§ Exercise requirements: All lines holding the word "right" are to be copied from the records beneath.

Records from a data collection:
(** The loop on the last groups. *)
Lemma parse6_join fuel gs ip ell :
  groups_ok gs -> gs <> [] -> (length gs <= fuel)%nat ->
  parse6 fuel (join colon (appendHex <$> gs)) ip ell = Some (ip ++ flat gs, ell, []).
Proof.
  intros Hgs. revert fuel ip. induction Hgs as [|g gs Hg Hgs IH]; intros fuel ip Hne Hl; [done|].
  destruct fuel as [|fuel]; [simpl in Hl; lia|]. rewrite fmap_cons, flat_cons.
  destruct gs as [|g' gs].
  - cbn [fmap list_fmap join]. rewrite <- (app_nil_r (appendHex g)), parse6_group by done. done.
  - rewrite join_cons by done. rewrite parse6_group by done. cbv zeta.
    rewrite bool_decide_true by done. cbn [negb].
    destruct (join_head (g' :: gs) Hgs ltac:(done)) as (c & s & Hj & _ & Hc). rewrite Hj.
    rewrite bool_decide_false by done. rewrite <- Hj, IH by (simpl in *; done || lia).
    by rewrite <- app_assoc.
Qed.

(** The loop on groups followed by the ellipsis. *)
Lemma parse6_ellipsis fuel gs rest ip :
  groups_ok gs -> gs <> [] -> (length gs <= fuel)%nat ->
  parse6 fuel (join colon (appendHex <$> gs) ++ colon :: colon :: rest) ip None =
    let ip := ip ++ flat gs in
    match rest with
    | [] => Some (ip, Some (length ip), [])
    | _ => parse6 (fuel - length gs) rest ip (Some (length ip))
    end.
Proof.
  intros Hgs. revert fuel ip. induction Hgs as [|g gs Hg Hgs IH]; intros fuel ip Hne Hl; [done|].
  destruct fuel as [|fuel]; [simpl in Hl; lia|]. rewrite fmap_cons, flat_cons.
  destruct gs as [|g' gs].
  - cbn [fmap list_fmap join flat mbind list_bind]. rewrite parse6_group by done. cbv zeta.
    rewrite !bool_decide_true by done. cbn [negb]. rewrite app_nil_r. cbn [length Nat.sub].
    by rewrite Nat.sub_0_r.
  - rewrite join_cons by done. rewrite <- app_assoc. cbn [app]. rewrite parse6_group by done. cbv zeta.
    rewrite bool_decide_true by done. cbn [negb].
    destruct (join_head (g' :: gs) Hgs ltac:(done)) as (c & s & Hj & _ & Hc).
    rewrite Hj. cbn [app]. rewrite bool_decide_false by done.
    replace (c :: s ++ colon :: colon :: rest) with ((c :: s) ++ colon :: colon :: rest) by done.
    rewrite <- Hj, IH by (simpl in *; done || lia). by rewrite <- app_assoc.
Qed.

Lemma flat_groupsOf n ip :
  length ip = (2 * n)%nat ->
  flat (groupsOf ip) = ip /\ length (groupsOf ip) = n /\ groups_ok (groupsOf ip).
Proof.
  revert ip. induction n as [|n IH]; intros ip Hl.
  { apply length_zero_iff_nil in Hl as ->. repeat split. constructor. }
  destruct ip as [|a [|b ip]]; [simpl in Hl; lia|simpl in Hl; lia|].
  destruct (IH ip) as (Hf & Hn & Hg); [simpl in Hl; lia|].
  pose proof (b2z_range a). pose proof (b2z_range b).
  cbn [groupsOf length]. rewrite flat_cons, Hf, Hn. split_and!; [|done|constructor; [lia|done]].
  assert ((b2z a * 256 + b2z b) / 256 = b2z a) as ->
    by (rewrite Z.add_comm, Z.div_add, Z.div_small by lia; lia).
  rewrite z2b_b2z. cbn [app]. f_equal. f_equal. apply b2z_inj.
  rewrite b2z_z2b, Z.add_comm, Z_mod_plus_full. by apply Z.mod_small.
Qed.

Lemma leadingZeros_spec gs :
  (leadingZeros gs <= length gs)%nat /\ take (leadingZeros gs) gs = replicate (leadingZeros gs) 0.
Proof.
  induction gs as [|g gs [IH1 IH2]]; [done|]. cbn [leadingZeros].
  destruct (Z.eqb_spec g 0) as [->|]; [|split; [simpl; lia|done]].
  split; [simpl; lia|]. cbn [take replicate]. by rewrite IH2.
Qed.

Lemma zeroRun_spec gs :
  length gs = 8%nat ->
  let '(s, n) := zeroRun gs in
  n = O \/ (s + n <= 8)%nat /\ gs = take s gs ++ replicate n 0 ++ drop (s + n) gs.
Proof.
  intros Hl. unfold zeroRun.
  set (P := fun '(s, n) => n = O \/ (s + n <= 8)%nat /\ gs = take s gs ++ replicate n 0 ++ drop (s + n) gs).
  assert (H : forall is0 acc, (forall i, i ∈ is0 -> (i < 8)%nat) -> P acc ->
    P (fold_left (fun '(start, n) i =>
        let l := leadingZeros (drop i gs) in
        if (2 <=? l)%nat && (n <? l)%nat then (i, l) else (start, n)) is0 acc)).
  { induction is0 as [|i is0 IH]; intros [s n] Hi Hacc; [done|]. cbn [fold_left]. apply IH; [set_solver|].
    cbv zeta. destruct (_ && _); [|done]. right.
    destruct (leadingZeros_spec (drop i gs)) as [H1 H2]. rewrite length_drop in H1.
    specialize (Hi i ltac:(set_solver)). split; [lia|].
    rewrite <- H2, <- (drop_drop gs). by rewrite !take_drop. }
  specialize (H (seq 0 8) (O, O)). destruct (fold_left _ _ _) as [s n]. apply H; [|by left].
  intros i ?%elem_of_seq. lia.
Qed.

Lemma flat_zeros n : flat (replicate n 0) = replicate (2 * n) Byte.x00.
Proof.
  induction n as [|n IH]; [done|]. cbn [replicate]. rewrite flat_cons, IH.
  replace (2 * S n)%nat with (S (S (2 * n))) by lia. done.
Qed.

(** The characters of a printed address. *)
Lemma appendHex_hex x c : 0 <= x < 65536 -> c ∈ appendHex x -> is_Some (unhex c).
Proof.
  intros Hx. destruct (hexDigits_spec x Hx) as (Hd & _). rewrite appendHex_digits.
  intros (d & -> & Hin)%list_elem_of_fmap. rewrite Forall_forall in Hd.
  rewrite unhex_lowerhex by (by apply Hd). eauto.
Qed.

Lemma elem_of_join sep l c : c ∈ join sep l -> c = sep \/ exists w, w ∈ l /\ c ∈ w.
Proof.
  induction l as [|w l IH]; [set_solver|]. destruct l as [|w' l]; [set_solver|].
  rewrite join_cons by done. rewrite elem_of_app, elem_of_cons.
  intros [?|[?|Hc]]; [right; set_solver|by left|].
  destruct (IH Hc) as [?|(w2 & ? & ?)]; [by left|right; set_solver].
Qed.

Lemma join_hex_percent gs : groups_ok gs -> percent ∉ join colon (appendHex <$> gs).
Proof.
  intros Hgs Hin. apply elem_of_join in Hin as [?|(w & Hw & Hc)]; [done|].
  apply list_elem_of_fmap in Hw as (g & -> & Hg).
  unfold groups_ok in Hgs. rewrite Forall_forall in Hgs. apply appendHex_hex in Hc; [|by apply Hgs].
  by destruct Hc.
Qed.

Lemma addrKind_hex s rest :
  (forall c, c ∈ s -> is_Some (unhex c)) -> addrKind (s ++ colon :: rest) = Some colon.
Proof.
  induction s as [|c s IH]; intros Hs; [done|]. cbn [app addrKind].
  rewrite bool_decide_false; [apply IH; set_solver|].
  intros Hin. destruct (Hs c ltac:(set_solver)) as [d Hd].
  repeat (apply elem_of_cons in Hin as [->|Hin]; [done|]). set_solver.
Qed.

(** A printed address begins with digits and a colon. *)
Lemma addrKind_format gs rest :
  groups_ok gs -> (2 <= length gs)%nat \/ (exists r, rest = colon :: r) ->
  addrKind (join colon (appendHex <$> gs) ++ rest) = Some colon.
Proof.
  intros Hgs Hl. destruct Hgs as [|g gs Hg Hgs].
  { destruct Hl as [Hl|[r ->]]; [simpl in Hl; lia|done]. }
  rewrite fmap_cons. destruct gs as [|g' gs].
  - destruct Hl as [Hl|[r ->]]; [simpl in Hl; lia|]. cbn [fmap list_fmap join].
    apply addrKind_hex. intros c. by apply appendHex_hex.
  - rewrite join_cons by done. rewrite <- app_assoc. cbn [app].
    apply addrKind_hex. intros c. by apply appendHex_hex.
Qed.

(** The text without the leading ellipsis. *)
Lemma parseIPv6_digit c s :
  c <> colon -> percent ∉ c :: s ->
  parseIPv6 (c :: s) =
    match parse6 8 (c :: s) [] None with
    | None => None
    | Some (ip, ellipsis, rest) =>
        if negb (bool_decide (rest = [])) then None
        else if (length ip <? 16)%nat then
          e ← ellipsis; Some (take e ip ++ replicate (16 - length ip) Byte.x00 ++ drop e ip)
        else match ellipsis with Some _ => None | None => Some ip end
    end.
Proof.
  intros Hc Hp. unfold parseIPv6, contains. rewrite bool_decide_false by done.
  destruct s as [|c2 s]; [done|]. by rewrite (bool_decide_false (c = colon)).
Qed.

Lemma join_nil_inv gs : groups_ok gs -> join colon (appendHex <$> gs) = [] -> gs = [].
Proof.
  intros Hgs E. destruct (decide (gs = [])) as [|He]; [done|].
  destruct (join_head gs Hgs He) as (? & ? & E' & _). congruence.
Qed.

(** The ellipsis first, and the ellipsis after some groups. *)
Lemma parseIPv6_front suf :
  groups_ok suf -> (length suf < 8)%nat ->
  parseIPv6 (colon :: colon :: join colon (appendHex <$> suf))
  = Some (replicate (16 - 2 * length suf) Byte.x00 ++ flat suf).
Proof.
  intros Hsuf Hl. pose proof (join_hex_percent _ Hsuf). pose proof (length_flat suf) as Hf.
  unfold parseIPv6, contains. rewrite bool_decide_false by set_solver.
  rewrite !(bool_decide_true (colon = colon)) by done. cbn [andb].
  rewrite (bool_decide_true (Some O = Some O)) by done. cbn [andb].
  case_bool_decide as He.
  - apply join_nil_inv in He as ->; [|done]. done.
  - rewrite parse6_join by (done || lia || by intros ->). cbn [app].
    rewrite bool_decide_true by done. cbn [negb].
    rewrite (proj2 (Nat.ltb_lt _ _)) by lia. cbn [mbind option_bind take drop app].
    by rewrite Hf.
Qed.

§ Solution below:
    cbv zeta. destruct (_ && _); [|done]. right.
  intros [?|[?|Hc]]; [right; set_solver|by left|].
  destruct (IH Hc) as [?|(w2 & ? & ?)]; [by left|right; set_solver].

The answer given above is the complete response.